▶ **Brief**: Your output should consist of every record, copied exactly.

▶ **Data supplied**:
--- START ---

(** Years that begin on March 1: the month [m] from March on, the day of the month, and whether
    January of the next year has been reached. *)
Definition month_of (da : Z) : Z := (da * 5 + 308) / 153 - 2.
Definition day_of (da : Z) : Z := da - (month_of da + 4) * 153 / 5 + 122 + 1.
Definition calendar_month (da : Z) : Z := (month_of da + 2) mod 12 + 1.

Definition march_day_ok (da : Z) : bool :=
  (0 <=? month_of da) && (month_of da <=? 11) && (1 <=? day_of da) &&
  if da <? 306 then
    ((month_of da + 2) / 12 =? 0) && (3 <=? calendar_month da) && (calendar_month da <=? 12) &&
    (day_of da <=? month_days 1 (calendar_month da)) && (month_start false (calendar_month da) + (day_of da - 1) =? 59 + da)
  else
    ((month_of da + 2) / 12 =? 1) && (1 <=? calendar_month da) && (calendar_month da <=? 2) &&
    (day_of da <=? if calendar_month da =? 1 then 31 else if da =? 365 then 29 else 28) &&
    (month_start false (calendar_month da) + (day_of da - 1) =? da - 306).

Lemma march_day da : 0 <= da < 366 → march_day_ok da = true.
Proof.
  intros Hda. assert (forallb march_day_ok (seqZ 0 366) = true) as Hall by by vm_compute.
  rewrite forallb_forall in Hall. apply Hall, list_elem_of_In, elem_of_seqZ. lia.
Qed.

(** The date of a day of such a year. *)
Lemma march_date y da :
  0 <= da < 366 → (da = 365 → leap (y + 1) = true) →
  let y' := y + (month_of da + 2) / 12 in
  valid_date y' (calendar_month da) (day_of da) ∧
  days_before_year y' + days_before_month y' (calendar_month da) + (day_of da - 1) = days_before_year (y + 1) - 306 + da.
Proof.
  intros Hda Hleap y'. pose proof (march_day da Hda) as Hok. unfold march_day_ok in Hok. subst y'.
  destruct (Z.ltb_spec da 306) as [Hlt|Hge]; rewrite !andb_true_iff, ?Z.leb_le, ?Z.eqb_eq in Hok;
    destruct Hok as (((H1 & H2) & H3) & (((H4 & H5) & H6) & H7) & H8); rewrite H4; (split; [split; [lia|split; [done|]]|]).
  - unfold month_days in *. destruct (Z.eqb_spec (calendar_month da) 2); [lia|done].
  - rewrite Z.add_0_r, days_before_year_succ, days_before_month_table by lia. unfold month_start in *. cbn [andb] in H8.
    rewrite (proj2 (Z.ltb_lt 2 _)) by lia. rewrite andb_true_r. destruct (leap y); lia.
  - unfold month_days. destruct (Z.eqb_spec (calendar_month da) 2) as [He|Hne].
    + rewrite He in H7. cbn in H7. destruct (Z.eqb_spec da 365) as [->|]; [by rewrite Hleap|]. destruct (leap (y + 1)); lia.
    + assert (calendar_month da = 1) as He by lia. rewrite He in *. exact H7.
  - rewrite days_before_month_table by lia. unfold month_start in *. rewrite (proj2 (Z.ltb_ge 2 _)) by lia. rewrite andb_false_r.
    cbn [andb] in H8. lia.
Qed.

Lemma month_days_max y m d : d <= month_days y m → d <= 31.
Proof. unfold month_days. repeat case_match; lia. Qed.

(** A day of the 400 years: the century, the four years, the year and the day in it. *)
Definition century_of (dg : Z) : Z := (dg / 36524 + 1) * 3 / 4.
Definition four_of (dg : Z) : Z := (dg - century_of dg * 36524) / 1461.
Definition rest_of (dg : Z) : Z := (dg - century_of dg * 36524) mod 1461.
Definition year_of (dg : Z) : Z := (rest_of dg / 365 + 1) * 3 / 4.
Definition march_of (dg : Z) : Z := rest_of dg - year_of dg * 365.

Lemma capped q : 0 <= q <= 4 → (q + 1) * 3 / 4 = Z.min q 3.
Proof. intros Hq. assert (q = 0 ∨ q = 1 ∨ q = 2 ∨ q = 3 ∨ q = 4) as [->|[->|[->|[->| ->]]]] by lia; done. Qed.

--- END ---

▶ **Task answer**:
(** Years that begin on March 1: the month [m] from March on, the day of the month, and whether
    January of the next year has been reached. *)
Definition month_of (da : Z) : Z := (da * 5 + 308) / 153 - 2.
Definition day_of (da : Z) : Z := da - (month_of da + 4) * 153 / 5 + 122 + 1.
Definition calendar_month (da : Z) : Z := (month_of da + 2) mod 12 + 1.

Definition march_day_ok (da : Z) : bool :=
  (0 <=? month_of da) && (month_of da <=? 11) && (1 <=? day_of da) &&
  if da <? 306 then
    ((month_of da + 2) / 12 =? 0) && (3 <=? calendar_month da) && (calendar_month da <=? 12) &&
    (day_of da <=? month_days 1 (calendar_month da)) && (month_start false (calendar_month da) + (day_of da - 1) =? 59 + da)
  else
    ((month_of da + 2) / 12 =? 1) && (1 <=? calendar_month da) && (calendar_month da <=? 2) &&
    (day_of da <=? if calendar_month da =? 1 then 31 else if da =? 365 then 29 else 28) &&
    (month_start false (calendar_month da) + (day_of da - 1) =? da - 306).

Lemma march_day da : 0 <= da < 366 → march_day_ok da = true.
Proof.
  intros Hda. assert (forallb march_day_ok (seqZ 0 366) = true) as Hall by by vm_compute.
  rewrite forallb_forall in Hall. apply Hall, list_elem_of_In, elem_of_seqZ. lia.
Qed.

(** The date of a day of such a year. *)
Lemma march_date y da :
  0 <= da < 366 → (da = 365 → leap (y + 1) = true) →
  let y' := y + (month_of da + 2) / 12 in
  valid_date y' (calendar_month da) (day_of da) ∧
  days_before_year y' + days_before_month y' (calendar_month da) + (day_of da - 1) = days_before_year (y + 1) - 306 + da.
Proof.
  intros Hda Hleap y'. pose proof (march_day da Hda) as Hok. unfold march_day_ok in Hok. subst y'.
  destruct (Z.ltb_spec da 306) as [Hlt|Hge]; rewrite !andb_true_iff, ?Z.leb_le, ?Z.eqb_eq in Hok;
    destruct Hok as (((H1 & H2) & H3) & (((H4 & H5) & H6) & H7) & H8); rewrite H4; (split; [split; [lia|split; [done|]]|]).
  - unfold month_days in *. destruct (Z.eqb_spec (calendar_month da) 2); [lia|done].
  - rewrite Z.add_0_r, days_before_year_succ, days_before_month_table by lia. unfold month_start in *. cbn [andb] in H8.
    rewrite (proj2 (Z.ltb_lt 2 _)) by lia. rewrite andb_true_r. destruct (leap y); lia.
  - unfold month_days. destruct (Z.eqb_spec (calendar_month da) 2) as [He|Hne].
    + rewrite He in H7. cbn in H7. destruct (Z.eqb_spec da 365) as [->|]; [by rewrite Hleap|]. destruct (leap (y + 1)); lia.
    + assert (calendar_month da = 1) as He by lia. rewrite He in *. exact H7.
  - rewrite days_before_month_table by lia. unfold month_start in *. rewrite (proj2 (Z.ltb_ge 2 _)) by lia. rewrite andb_false_r.
    cbn [andb] in H8. lia.
Qed.

Lemma month_days_max y m d : d <= month_days y m → d <= 31.
Proof. unfold month_days. repeat case_match; lia. Qed.

(** A day of the 400 years: the century, the four years, the year and the day in it. *)
Definition century_of (dg : Z) : Z := (dg / 36524 + 1) * 3 / 4.
Definition four_of (dg : Z) : Z := (dg - century_of dg * 36524) / 1461.
Definition rest_of (dg : Z) : Z := (dg - century_of dg * 36524) mod 1461.
Definition year_of (dg : Z) : Z := (rest_of dg / 365 + 1) * 3 / 4.
Definition march_of (dg : Z) : Z := rest_of dg - year_of dg * 365.

Lemma capped q : 0 <= q <= 4 → (q + 1) * 3 / 4 = Z.min q 3.
Proof. intros Hq. assert (q = 0 ∨ q = 1 ∨ q = 2 ∨ q = 3 ∨ q = 4) as [->|[->|[->|[->| ->]]]] by lia; done. Qed.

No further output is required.